Escobedo J A, Barr P J, Williams L T
Howard Hughes Medical Institute, University of California, San Francisco 94143-0724.
Mol Cell Biol. 1988 Dec;8(12):5126-31. doi: 10.1128/mcb.8.12.5126-5131.1988.
Three types of mutations were introduced into the platelet-derived growth factor (PDGF) receptor to cause a loss of PDGF-stimulated tyrosine kinase activity: (i) a point mutation of the ATP-binding site, (ii) a deletion of the carboxyl-terminal region, and (iii) replacement of the membrane-spanning sequences by analogous transmembrane sequences of other receptors. Transfectants expressing mutated receptors bind, 125I-labeled PDGF with a high affinity but had no PDGF-sensitive tyrosine kinase activity, phosphatidylinositol turnover, increase in the intracellular calcium concentration, change in cellular pH, or stimulation of DNA synthesis. However, PDGF-induced receptor down regulation was normal in the mutant cells. These results indicate that the transmembrane sequence has a specific signal-transducing function other than merely serving as a membrane anchor and that the receptor kinase activity is necessary for most responses to PDGF but is not required for receptor down regulation.

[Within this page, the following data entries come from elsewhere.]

(** What the call returns on such an instance when the two jittered series
    have the values [xl] and [xi]: one replicate each, the insolvency one
    drawn from the state the liquidation bootstrap leaves. *)
Lemma generate_replicates_one (ls ps xl xi osl osi : list Q)
    (rnd pl pi : py_state) (Bl Bi : Z) :
  estimate_respects_values ->
  xl <> [] ->
  offsets (length ls) rnd = (osl, pl) ->
  offsets (length ps) pl = (osi, pi) ->
  Forall2 feq (jittered (map (fun l => Fin ((1 - l) / 1)) ls) osl)
    (map Fin xl) ->
  Forall2 feq (jittered (map (fun p => Fin ((p + 1) / 1)) ps) osi)
    (map Fin xi) ->
  length xi = length xl ->
  block_length (map Fin xl) = Ok Bl -> (1 <= Bl)%Z ->
  block_length (map Fin xi) = Ok Bi -> (1 <= Bi)%Z ->
  exists l_rep hd tl j,
    generate_replicates 1 (mkWorld (unit_margin_instance ls ps) rnd)
    = (Ok (l_rep, [hd :: tl]), mkWorld (unit_margin_instance ls ps) pi) /\
    hd = Fin j /\
    j == nth (Z.to_nat
                (next_start (length xl)
                   (num_blocks (length xl) (Z.to_nat Bl))
                 mod Z.of_nat (length xl))) xi 0.
Proof.
  intros Hresp Hne Hol Hoi Fl Fi Hlen HBl HBl1 HBi HBi1.
  rewrite (generate_replicates_unit_margin ls ps osl osi rnd pl pi 1 Hol Hoi).
  set (jl := jittered (map (fun l => Fin ((1 - l) / 1)) ls) osl) in *.
  set (ji := jittered (map (fun p => Fin ((p + 1) / 1)) ps) osi) in *.
  assert (Ljl : length jl = length xl)
    by (rewrite (Forall2_feq_length _ _ Fl); apply length_map).
  assert (Lji : length ji = length xl)
    by (rewrite (Forall2_feq_length _ _ Fi), length_map; exact Hlen).
  assert (Hpos : (0 < length xl)%nat)
    by (destruct xl; [now elim Hne | simpl; lia]).
  assert (Njl : jl <> []) by (intros E; rewrite E in Ljl; simpl in Ljl; lia).
  assert (Nji : ji <> []) by (intros E; rewrite E in Lji; simpl in Lji; lia).
  rewrite (resample_both_run _ jl ji 1 Bl Bi);
    [| now rewrite (Hresp _ _ Fl) | now rewrite (Hresp _ _ Fi)].
  rewrite (bootstrap_one Bl jl _ HBl1 Njl). cbn [rbind fst snd].
  rewrite (bootstrap_one Bi ji _ HBi1 Nji). cbn [rbind fst snd].
  destruct (resample_head ji (Z.to_nat Bi) (snd (resample jl (Z.to_nat Bl)
              (RandomState 42))) Nji) as [tl Htl]; [lia |].
  rewrite Htl, resample_state, Lji, Ljl.
  fold (next_start (length xl) (num_blocks (length xl) (Z.to_nat Bl))).
  set (d := next_start (length xl) (num_blocks (length xl) (Z.to_nat Bl))).
  destruct (Forall2_feq_nth ji xi (Z.to_nat (d mod Z.of_nat (length xl))) Fi)
    as (j & Hj & Hjv).
  { rewrite Hlen.
    pose proof (Z.mod_pos_bound d (Z.of_nat (length xl))). lia. }
  exists [fst (resample jl (Z.to_nat Bl) (RandomState 42))].
  exists (nth (Z.to_nat (d mod Z.of_nat (length xl))) ji NaN), tl, j.
  split; [reflexivity |]. split; [exact Hj | exact Hjv].
Qed.

End SharedStream.

Lemma map_const_same_length {A B} (c : B) (a b : list A) :
  length a = length b -> map (fun _ => c) a = map (fun _ => c) b.
Proof.
  revert b. induction a as [|x a IH]; intros [|y b] L; try discriminate L;
    [reflexivity |].
  cbn [map]. f_equal. apply IH. now injection L.
Qed.

Lemma offsets_exact (RT : Runtime) (n : nat) (p : py_state) :
  exists os p', offsets n p = (os, p') /\ length os = n.
Proof.
  pose proof (offsets_length n p) as L.
  destruct (offsets n p) as [os p']. now exists os, p'.
Qed.

(** C10.  The two bootstraps of one call draw from the same generator, the
    insolvency one after the liquidation one.  Take two series [xa] and
    [xb] of the same length (for arch, of eight samples or more) on which
    the estimator returns block lengths, the estimate depending on the
    values of the samples only, and suppose the start index that
    [RandomState(42)] hands out after the draws of a bootstrap of [xa] and
    after the draws of a bootstrap of [xb] select samples of [xa] with
    different values.  Then, for every state of Python's generator, there
    are two tables with the same margin and PnL columns (hence the same
    insolvency series) and different liquidation columns, for which
    [generate_replicates(1)] consumes the same jitter and returns different
    insolvency replicates. *)
Theorem insolvency_replicates_depend_on_liquidation :
  forall (RT : Runtime) (rnd : py_state) (xa xb : list Q) (Ba Bb : Z),
    estimate_respects_values ->
    xa <> [] ->
    length xb = length xa ->
    block_length (map Fin xa) = Ok Ba -> (1 <= Ba)%Z ->
    block_length (map Fin xb) = Ok Bb -> (1 <= Bb)%Z ->
    ~ nth (Z.to_nat
             (next_start (length xa) (num_blocks (length xa) (Z.to_nat Ba))
              mod Z.of_nat (length xa))) xa 0
      == nth (Z.to_nat
                (next_start (length xa) (num_blocks (length xa) (Z.to_nat Bb))
                 mod Z.of_nat (length xa))) xa 0 ->
    exists (df_a df_b : DataFrame) (self_a self_b : RiskMetrics)
           (l_a i_a l_b i_b : list Series) (w_a w_b : World),
      __init__ df_a (Fin 1000) "liquidation" "margin" "pnl" None = Ok self_a /\
      __init__ df_b (Fin 1000) "liquidation" "margin" "pnl" None = Ok self_b /\
      self_margin_series self_a = self_margin_series self_b /\
      self_pnl_series self_a = self_pnl_series self_b /\
      self_insolvency self_a = self_insolvency self_b /\
      self_liquidation_series self_a <> self_liquidation_series self_b /\
      generate_replicates 1 (mkWorld self_a rnd) = (Ok (l_a, i_a), w_a) /\
      generate_replicates 1 (mkWorld self_b rnd) = (Ok (l_b, i_b), w_b) /\
      w_random w_a = w_random w_b /\
      i_a <> i_b.
Proof.
  intros RT rnd xa xb Ba Bb Hresp Hne Hlen HBa HBa1 HBb HBb1 Hsel.
  destruct (offsets_exact RT (length xa) rnd) as (osl & pl & Hol & Losl).
  destruct (offsets_exact RT (length xa) pl) as (osi & pi & Hoi & Losi).
  set (la := liquidation_for xa osl). set (lb := liquidation_for xb osl).
  set (ps := pnl_for xa osi).
  assert (Lla : length la = length xa) by now apply liquidation_for_length.
  assert (Llb : length lb = length xa).
  { unfold lb. rewrite liquidation_for_length; congruence. }
  assert (Lps : length ps = length xa) by now apply pnl_for_length.
  assert (Hpos : (0 < length xa)%nat)
    by (destruct xa; [now elim Hne | simpl; lia]).
  assert (Nla : la <> []) by (intros E; rewrite E in Lla; simpl in Lla; lia).
  assert (Nlb : lb <> []) by (intros E; rewrite E in Llb; simpl in Llb; lia).
  assert (Nxb : xb <> []) by (intros E; rewrite E in Hlen; simpl in Hlen; lia).
  destruct (generate_replicates_one la ps xa xa osl osi rnd pl pi Ba Ba)
    as (l_a & hd_a & tl_a & j_a & Ga & Ha & Va); try assumption;
    try (rewrite ?Lla, ?Lps; assumption); try reflexivity.
  { apply liquidation_for_jittered. exact Losl. }
  { apply pnl_for_jittered. exact Losi. }
  destruct (generate_replicates_one lb ps xb xa osl osi rnd pl pi Bb Ba)
    as (l_b & hd_b & tl_b & j_b & Gb & Hb & Vb); try assumption;
    try (rewrite ?Llb, ?Lps; assumption); try (symmetry; assumption).
  { apply liquidation_for_jittered. congruence. }
  { apply pnl_for_jittered. exact Losi. }
  rewrite Hlen in Vb.
  exists (unit_margin_df la ps), (unit_margin_df lb ps),
         (unit_margin_instance la ps), (unit_margin_instance lb ps).
  exists l_a, [hd_a :: tl_a], l_b, [hd_b :: tl_b].
  do 2 eexists.
  split; [now apply unit_margin_init |].
  split; [now apply unit_margin_init |].
  split.
  { cbn [unit_margin_instance self_margin_series].
    apply map_const_same_length. congruence. }
  split; [reflexivity |]. split; [reflexivity |].
  split.
  { cbn [unit_margin_instance self_liquidation_series]. intros H.
    apply map_fin_inj in H. unfold la, lb in H.
    apply liquidation_for_values in H; [| exact Losl | exact Hlen].
    apply Hsel. rewrite (Hresp _ _ H) in HBa.
    assert (Ba = Bb) by congruence. subst Bb. reflexivity. }
  split; [exact Ga |]. split; [exact Gb |].
  split; [reflexivity |].
  intros H. injection H as H _. apply Hsel.
  rewrite <- Va, <- Vb. apply fin_eq. congruence.
Qed.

三种类型的突变被引入血小板衍生生长因子(PDGF)受体,以导致PDGF刺激的酪氨酸激酶活性丧失:(i)ATP结合位点的点突变,(ii)羧基末端区域的缺失,以及(iii)用其他受体的类似跨膜序列替换跨膜序列。表达突变受体的转染子以高亲和力结合125I标记的PDGF,但没有PDGF敏感的酪氨酸激酶活性、磷脂酰肌醇周转、细胞内钙浓度增加、细胞pH变化或DNA合成刺激。然而,PDGF诱导的受体下调在突变细胞中是正常的。这些结果表明,跨膜序列具有特定的信号转导功能,而不仅仅是作为膜锚,并且受体激酶活性对于大多数对PDGF的反应是必需的,但对于受体下调不是必需的。